## Task requirements
The lines needed are those below that contain the word "check"; copy each one.

▼

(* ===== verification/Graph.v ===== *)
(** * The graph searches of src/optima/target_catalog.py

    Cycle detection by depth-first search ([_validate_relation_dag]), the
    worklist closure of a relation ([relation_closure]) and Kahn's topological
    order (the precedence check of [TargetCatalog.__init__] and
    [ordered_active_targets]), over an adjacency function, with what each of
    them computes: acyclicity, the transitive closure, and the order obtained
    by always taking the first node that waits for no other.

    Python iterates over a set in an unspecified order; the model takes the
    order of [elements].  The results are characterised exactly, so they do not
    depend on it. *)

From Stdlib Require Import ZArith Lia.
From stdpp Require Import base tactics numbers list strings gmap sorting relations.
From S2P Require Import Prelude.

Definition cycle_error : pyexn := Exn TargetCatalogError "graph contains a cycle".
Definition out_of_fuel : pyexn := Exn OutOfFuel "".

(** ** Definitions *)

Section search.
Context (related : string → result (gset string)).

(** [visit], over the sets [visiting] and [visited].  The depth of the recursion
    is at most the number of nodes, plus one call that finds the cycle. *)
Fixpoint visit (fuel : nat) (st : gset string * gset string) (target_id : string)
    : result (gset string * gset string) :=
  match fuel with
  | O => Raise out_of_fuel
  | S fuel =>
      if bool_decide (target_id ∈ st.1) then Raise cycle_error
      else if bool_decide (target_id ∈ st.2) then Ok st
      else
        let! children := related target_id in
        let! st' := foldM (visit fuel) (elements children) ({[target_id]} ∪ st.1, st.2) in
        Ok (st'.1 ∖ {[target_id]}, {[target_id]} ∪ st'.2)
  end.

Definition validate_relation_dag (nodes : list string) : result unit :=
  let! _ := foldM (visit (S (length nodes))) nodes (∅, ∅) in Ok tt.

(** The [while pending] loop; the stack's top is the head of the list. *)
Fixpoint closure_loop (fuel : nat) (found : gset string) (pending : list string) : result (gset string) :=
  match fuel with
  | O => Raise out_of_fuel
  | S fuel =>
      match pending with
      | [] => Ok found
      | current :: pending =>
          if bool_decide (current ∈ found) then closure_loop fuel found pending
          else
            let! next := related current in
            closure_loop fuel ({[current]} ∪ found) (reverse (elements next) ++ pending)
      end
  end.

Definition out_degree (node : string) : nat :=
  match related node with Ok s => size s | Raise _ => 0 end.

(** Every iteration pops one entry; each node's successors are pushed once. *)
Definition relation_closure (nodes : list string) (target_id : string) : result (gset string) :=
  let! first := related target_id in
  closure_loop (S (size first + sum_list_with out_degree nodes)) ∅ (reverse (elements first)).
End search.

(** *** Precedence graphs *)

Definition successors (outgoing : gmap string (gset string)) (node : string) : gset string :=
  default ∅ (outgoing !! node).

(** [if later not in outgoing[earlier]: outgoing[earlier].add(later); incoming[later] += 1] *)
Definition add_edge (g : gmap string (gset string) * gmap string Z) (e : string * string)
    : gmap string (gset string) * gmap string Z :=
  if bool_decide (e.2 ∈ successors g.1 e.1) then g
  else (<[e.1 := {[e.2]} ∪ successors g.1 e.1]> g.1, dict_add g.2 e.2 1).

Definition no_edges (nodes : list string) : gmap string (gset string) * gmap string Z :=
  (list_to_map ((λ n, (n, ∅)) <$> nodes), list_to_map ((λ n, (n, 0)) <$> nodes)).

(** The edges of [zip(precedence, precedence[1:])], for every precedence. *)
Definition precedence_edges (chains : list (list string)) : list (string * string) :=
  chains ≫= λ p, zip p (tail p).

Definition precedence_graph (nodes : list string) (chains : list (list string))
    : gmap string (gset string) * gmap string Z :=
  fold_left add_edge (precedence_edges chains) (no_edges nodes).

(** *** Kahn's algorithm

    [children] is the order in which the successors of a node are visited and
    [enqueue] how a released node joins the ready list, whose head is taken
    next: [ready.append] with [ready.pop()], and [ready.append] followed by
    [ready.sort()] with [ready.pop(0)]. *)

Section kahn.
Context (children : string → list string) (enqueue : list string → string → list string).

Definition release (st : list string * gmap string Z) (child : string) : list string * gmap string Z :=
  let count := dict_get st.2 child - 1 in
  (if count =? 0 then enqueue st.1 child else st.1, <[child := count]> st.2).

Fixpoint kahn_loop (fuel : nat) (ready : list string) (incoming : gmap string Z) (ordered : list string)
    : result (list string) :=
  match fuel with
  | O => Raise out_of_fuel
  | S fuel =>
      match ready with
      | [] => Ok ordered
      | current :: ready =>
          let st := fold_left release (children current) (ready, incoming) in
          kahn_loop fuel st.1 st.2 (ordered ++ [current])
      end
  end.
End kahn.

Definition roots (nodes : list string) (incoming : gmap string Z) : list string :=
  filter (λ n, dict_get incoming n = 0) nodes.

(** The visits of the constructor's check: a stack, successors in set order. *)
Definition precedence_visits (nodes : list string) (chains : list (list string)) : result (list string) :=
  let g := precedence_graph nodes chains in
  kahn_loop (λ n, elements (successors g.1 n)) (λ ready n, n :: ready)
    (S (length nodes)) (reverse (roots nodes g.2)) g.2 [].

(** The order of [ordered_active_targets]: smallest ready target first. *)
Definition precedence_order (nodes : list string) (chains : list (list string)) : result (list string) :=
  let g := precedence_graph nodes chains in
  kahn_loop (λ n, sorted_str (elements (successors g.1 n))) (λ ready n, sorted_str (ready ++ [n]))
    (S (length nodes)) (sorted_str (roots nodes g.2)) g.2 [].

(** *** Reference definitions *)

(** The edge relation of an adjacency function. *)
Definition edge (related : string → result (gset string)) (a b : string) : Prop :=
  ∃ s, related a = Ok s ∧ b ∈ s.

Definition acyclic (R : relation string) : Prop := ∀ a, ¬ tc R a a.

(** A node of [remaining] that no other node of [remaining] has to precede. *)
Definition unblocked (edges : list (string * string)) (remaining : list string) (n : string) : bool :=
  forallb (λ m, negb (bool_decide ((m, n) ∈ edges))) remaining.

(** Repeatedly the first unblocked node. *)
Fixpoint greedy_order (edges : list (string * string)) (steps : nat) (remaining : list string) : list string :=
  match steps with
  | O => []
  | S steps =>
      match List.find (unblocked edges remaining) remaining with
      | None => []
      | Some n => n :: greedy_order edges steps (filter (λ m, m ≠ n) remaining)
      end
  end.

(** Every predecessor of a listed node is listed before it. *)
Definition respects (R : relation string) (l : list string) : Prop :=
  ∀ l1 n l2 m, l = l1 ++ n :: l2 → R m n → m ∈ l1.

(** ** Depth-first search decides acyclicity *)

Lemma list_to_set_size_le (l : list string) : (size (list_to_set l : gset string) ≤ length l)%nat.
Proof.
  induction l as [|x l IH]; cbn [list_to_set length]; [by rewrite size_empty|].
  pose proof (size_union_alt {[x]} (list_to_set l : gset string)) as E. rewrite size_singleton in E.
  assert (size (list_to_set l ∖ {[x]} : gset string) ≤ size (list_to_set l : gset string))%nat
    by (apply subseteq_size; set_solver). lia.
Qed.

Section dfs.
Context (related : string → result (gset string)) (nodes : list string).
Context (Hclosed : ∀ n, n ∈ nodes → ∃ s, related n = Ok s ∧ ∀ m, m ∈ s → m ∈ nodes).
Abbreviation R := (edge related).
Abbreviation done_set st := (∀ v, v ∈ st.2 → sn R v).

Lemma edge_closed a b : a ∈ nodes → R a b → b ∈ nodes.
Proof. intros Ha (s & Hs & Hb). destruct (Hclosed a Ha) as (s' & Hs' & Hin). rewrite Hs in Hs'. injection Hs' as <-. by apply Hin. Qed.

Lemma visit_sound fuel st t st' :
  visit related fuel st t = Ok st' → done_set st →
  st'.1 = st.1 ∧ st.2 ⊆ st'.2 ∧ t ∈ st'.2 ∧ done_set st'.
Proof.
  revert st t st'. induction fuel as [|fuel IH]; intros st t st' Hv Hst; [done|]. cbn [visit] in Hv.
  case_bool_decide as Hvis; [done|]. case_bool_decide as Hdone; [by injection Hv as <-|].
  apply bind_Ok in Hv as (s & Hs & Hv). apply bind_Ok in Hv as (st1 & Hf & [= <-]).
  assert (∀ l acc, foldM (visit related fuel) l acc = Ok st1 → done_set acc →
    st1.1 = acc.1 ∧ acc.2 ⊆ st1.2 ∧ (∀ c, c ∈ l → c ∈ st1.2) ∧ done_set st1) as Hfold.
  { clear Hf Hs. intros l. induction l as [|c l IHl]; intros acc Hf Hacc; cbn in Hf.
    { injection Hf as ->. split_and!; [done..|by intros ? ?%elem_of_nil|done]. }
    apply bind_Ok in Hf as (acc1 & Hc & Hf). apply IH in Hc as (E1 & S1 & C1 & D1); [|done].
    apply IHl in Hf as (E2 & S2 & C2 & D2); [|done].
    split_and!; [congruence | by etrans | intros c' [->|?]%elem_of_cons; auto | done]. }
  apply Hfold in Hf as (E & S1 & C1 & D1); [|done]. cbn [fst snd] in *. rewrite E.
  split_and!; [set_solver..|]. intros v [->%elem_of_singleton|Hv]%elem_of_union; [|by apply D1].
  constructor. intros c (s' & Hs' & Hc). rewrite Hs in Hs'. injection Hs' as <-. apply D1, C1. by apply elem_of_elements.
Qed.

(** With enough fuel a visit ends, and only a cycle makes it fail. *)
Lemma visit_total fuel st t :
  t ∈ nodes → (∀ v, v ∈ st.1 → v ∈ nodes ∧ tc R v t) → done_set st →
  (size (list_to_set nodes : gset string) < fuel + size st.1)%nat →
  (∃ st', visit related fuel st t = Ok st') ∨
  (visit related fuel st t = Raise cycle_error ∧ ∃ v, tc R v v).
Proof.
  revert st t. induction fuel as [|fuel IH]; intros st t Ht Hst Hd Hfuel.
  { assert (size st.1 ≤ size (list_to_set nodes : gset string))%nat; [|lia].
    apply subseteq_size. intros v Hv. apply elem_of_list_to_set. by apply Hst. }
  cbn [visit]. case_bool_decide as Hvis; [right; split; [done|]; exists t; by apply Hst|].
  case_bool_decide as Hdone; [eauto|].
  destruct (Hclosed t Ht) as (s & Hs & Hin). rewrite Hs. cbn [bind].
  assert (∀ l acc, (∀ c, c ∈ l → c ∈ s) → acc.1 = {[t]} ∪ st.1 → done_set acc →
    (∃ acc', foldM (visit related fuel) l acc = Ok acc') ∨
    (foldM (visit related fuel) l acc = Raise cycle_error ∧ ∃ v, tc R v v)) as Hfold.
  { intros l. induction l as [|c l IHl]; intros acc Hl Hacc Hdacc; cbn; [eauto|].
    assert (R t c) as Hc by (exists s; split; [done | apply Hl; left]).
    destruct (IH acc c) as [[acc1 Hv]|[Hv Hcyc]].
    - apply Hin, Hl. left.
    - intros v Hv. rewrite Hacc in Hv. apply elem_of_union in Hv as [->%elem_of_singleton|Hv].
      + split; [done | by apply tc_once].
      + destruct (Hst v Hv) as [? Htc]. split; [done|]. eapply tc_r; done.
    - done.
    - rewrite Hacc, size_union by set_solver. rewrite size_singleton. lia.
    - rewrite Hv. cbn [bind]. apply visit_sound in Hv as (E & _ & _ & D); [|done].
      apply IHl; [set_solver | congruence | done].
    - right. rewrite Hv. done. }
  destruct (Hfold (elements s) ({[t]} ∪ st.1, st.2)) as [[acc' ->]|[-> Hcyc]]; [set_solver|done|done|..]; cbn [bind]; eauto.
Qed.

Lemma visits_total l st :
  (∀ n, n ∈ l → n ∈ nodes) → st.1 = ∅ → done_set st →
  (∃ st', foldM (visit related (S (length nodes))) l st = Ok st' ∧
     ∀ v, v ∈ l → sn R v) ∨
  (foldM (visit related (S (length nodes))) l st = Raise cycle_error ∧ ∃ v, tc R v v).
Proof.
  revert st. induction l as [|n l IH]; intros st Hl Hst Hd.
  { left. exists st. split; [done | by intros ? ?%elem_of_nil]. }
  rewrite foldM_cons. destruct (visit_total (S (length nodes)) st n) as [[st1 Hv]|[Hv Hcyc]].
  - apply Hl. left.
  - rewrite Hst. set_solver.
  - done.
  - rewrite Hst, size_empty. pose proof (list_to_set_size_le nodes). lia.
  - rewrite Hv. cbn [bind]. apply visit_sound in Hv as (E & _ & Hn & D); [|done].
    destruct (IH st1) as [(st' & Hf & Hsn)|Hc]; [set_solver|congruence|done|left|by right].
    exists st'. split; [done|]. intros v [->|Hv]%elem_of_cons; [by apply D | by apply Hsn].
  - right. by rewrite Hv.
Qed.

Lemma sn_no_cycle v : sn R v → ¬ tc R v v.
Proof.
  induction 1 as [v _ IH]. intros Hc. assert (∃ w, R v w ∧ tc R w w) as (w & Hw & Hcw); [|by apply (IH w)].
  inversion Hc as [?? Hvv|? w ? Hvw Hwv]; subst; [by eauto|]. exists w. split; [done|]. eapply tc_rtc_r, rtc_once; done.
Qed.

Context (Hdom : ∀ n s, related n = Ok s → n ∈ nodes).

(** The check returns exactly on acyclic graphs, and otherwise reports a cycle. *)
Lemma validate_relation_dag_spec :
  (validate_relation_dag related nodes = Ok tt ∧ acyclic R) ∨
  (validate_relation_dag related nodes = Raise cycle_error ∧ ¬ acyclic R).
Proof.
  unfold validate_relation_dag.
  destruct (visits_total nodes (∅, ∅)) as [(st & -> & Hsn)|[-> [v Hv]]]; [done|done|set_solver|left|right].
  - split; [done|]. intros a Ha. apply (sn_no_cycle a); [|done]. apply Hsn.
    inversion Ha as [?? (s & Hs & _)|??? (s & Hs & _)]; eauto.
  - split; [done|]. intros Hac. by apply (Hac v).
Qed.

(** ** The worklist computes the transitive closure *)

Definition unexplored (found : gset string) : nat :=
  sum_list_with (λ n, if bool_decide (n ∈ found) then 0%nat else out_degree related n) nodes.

▲

## Answer for the task
    order (the precedence check of [TargetCatalog.__init__] and
(** The visits of the constructor's check: a stack, successors in set order. *)
(** The check returns exactly on acyclic graphs, and otherwise reports a cycle. *)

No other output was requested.